Next morning, as we were packing, the blacks came up. Two of them spoke
very fair English, and we conversed with them outside the camp. They
hailed us as brothers and insisted on shaking hands. The principal
spokesman, who introduced himself as "Captain Billy," said that he and
his companions owned several canoes, and were fishermen in a big way of
business. They expressed a desire to barter fish and turtle for tobacco,
flour, trousers, shirts, tomahawks and "big-fellow money." At my request
they guided us to the beach by a native track. Billy accompanied us for
some distance along the shore, while his followers kept us in view from
the cliffs above. At the mouth of a creek, which I named after Captain
Billy, our guide left us. A little further on, the cliffs came down to
the water's edge, and we had to mount on the plateau. A large canoe with
five or six men, was now seen paddling rapidly towards us. At the same
moment we discovered two men concealed in the grass, with a supply of
spears beside them. We cautioned and dismissed them. Three or four more
were coming up behind us. Captain Billy came up presently and invited us
to wait for the men in the canoe, who were all, he asserted, "very good
men," and were likely to have fish to dispose of.

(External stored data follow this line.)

Definition empty_url : dict :=
  [("visionData", JDict [("files", JList [JDict [("url", JStr EmptyString)]])])].

Definition pictures : Entry := entry ClsVisionEntry "e1" "vision" three_files.

Definition windows (path : string) : string :=
  replace slash (String backslash EmptyString) path.

Definition leap_second : string := "2016-12-31T23:59:60Z".

Definition last_second : Timestamp.t :=
  Timestamp.mk (Timestamp.Calendar 2016 12 31) true
               (Timestamp.Seconds 23 59 60 Timestamp.Whole) true
               Timestamp.Zulu true.

(** Monday of week 19 of 2024, in the basic format but for the date *)
Definition half_past : Timestamp.t :=
  Timestamp.mk (Timestamp.Week 2024 19 1) true
               (Timestamp.Seconds 10 20 30 (Timestamp.Decimal true 7 1234567)) false
               (Timestamp.Offset false 5 30) false.

End Sample.

(* ===================================================================== *)
(** ** Notions for the statements on the rest of the module *)
(* ===================================================================== *)

(** Both logs have capacity [N], the interactions log is no longer than
    the entries log, and the entries log is within capacity. *)
Definition within_capacity (j : Journal.t) (N : nat) : Prop :=
  maxlen (entries j) = N /\ maxlen (interactions j) = N /\
  (size (interactions j) <= size (entries j))%nat /\
  (size (entries j) <= N)%nat.

(** The environment with the debug flag set to [b] *)
Definition with_debug (b : bool) (env : Env) : Env := {|
  debug := b;
  uuid4 := uuid4 env;
  uuid1 := uuid1 env;
  now_created := now_created env;
  now_modified := now_modified env;
  fetch_user_entry_resource := fetch_user_entry_resource env;
  requests_get := requests_get env;
  open_write := open_write env;
  os_path_join := os_path_join env
|}.

(** The keys that the constructor of [Entry] reads: the fields by name,
    and the alias of [id] *)
Definition field_names : list string :=
  ["_id"; "id"; "userId"; "createdOn"; "modifiedOn"; "archived"; "type";
   "title"; "data"; "utterance"].

(** The fields without a default *)
Definition required_fields : list string :=
  ["userId"; "createdOn"; "modifiedOn"; "archived"; "type"; "title"; "data";
   "utterance"].

(** The two keys under which a resource-bearing class keeps its file
    descriptors *)
Definition resource_keys (c : EntryClass) : option (string * string) :=
  match c with
  | ClsVisionEntry => Some ("visionData", "files")
  | ClsMagicCamEntry => Some ("magicCameraData", "aiGeneratedImages")
  | ClsAiGeneratedImageEntry => Some ("aiGeneratedImageData", "files")
  | _ => None
  end.

(** [data[outer]], when present, is a dict, its [inner], when present, is
    a list, and the items of that list are dicts. *)
Definition files_shaped (outer inner : string) (d : dict) : bool :=
  match lookup d outer with
  | None => true
  | Some (JDict sub) =>
      match lookup sub inner with
      | None => true
      | Some (JList files) => forallb is_dict files
      | Some _ => false
      end
  | Some _ => false
  end.

(** The file descriptors under [data[outer][inner]], none when a level is
    missing *)
Definition files_under (outer inner : string) (d : dict) : list json :=
  match lookup d outer with
  | Some (JDict sub) =>
      match lookup sub inner with
      | Some (JList files) => files
      | _ => []
      end
  | _ => []
  end.

Definition is_error (r : LogRecord) : bool :=
  match fst r with
  | ERROR => true
  | INFO => false
  end.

On our getting down again to the beach, Billy and his English-speaking
friend came panting up with some of the canoe's crew. They renewed the
offer to exchange fish for tobacco, and we repeated the injunction that
only two were to come, and to come unarmed. Billy protested his bona
fides in these words: "No gammon; Gammon no good!"

We continued travelling northward on the beach for about six miles, when
four or five blacks were seen coming up behind, with spears, and we
turned to meet them. They offered us one small fish. Before coming up
they dropped their spears, which we found.

Reluctant as I was to recommence the petty warfare I could no longer be
blind to the fact that the intention of the blacks was to surprise and
surround us and make an end of us. We were being stalked and hunted down
by relentless foes, who were all the more to be taken seriously because
their leader was by no means an unsophisticated savage, but, on the
contrary, was familiar with white men, and knew the conditions under
which they were vulnerable. Pointing out the spears which they had
concealed I ordered the new comers to fall back, and warned them that we
should fire on them next time they approached.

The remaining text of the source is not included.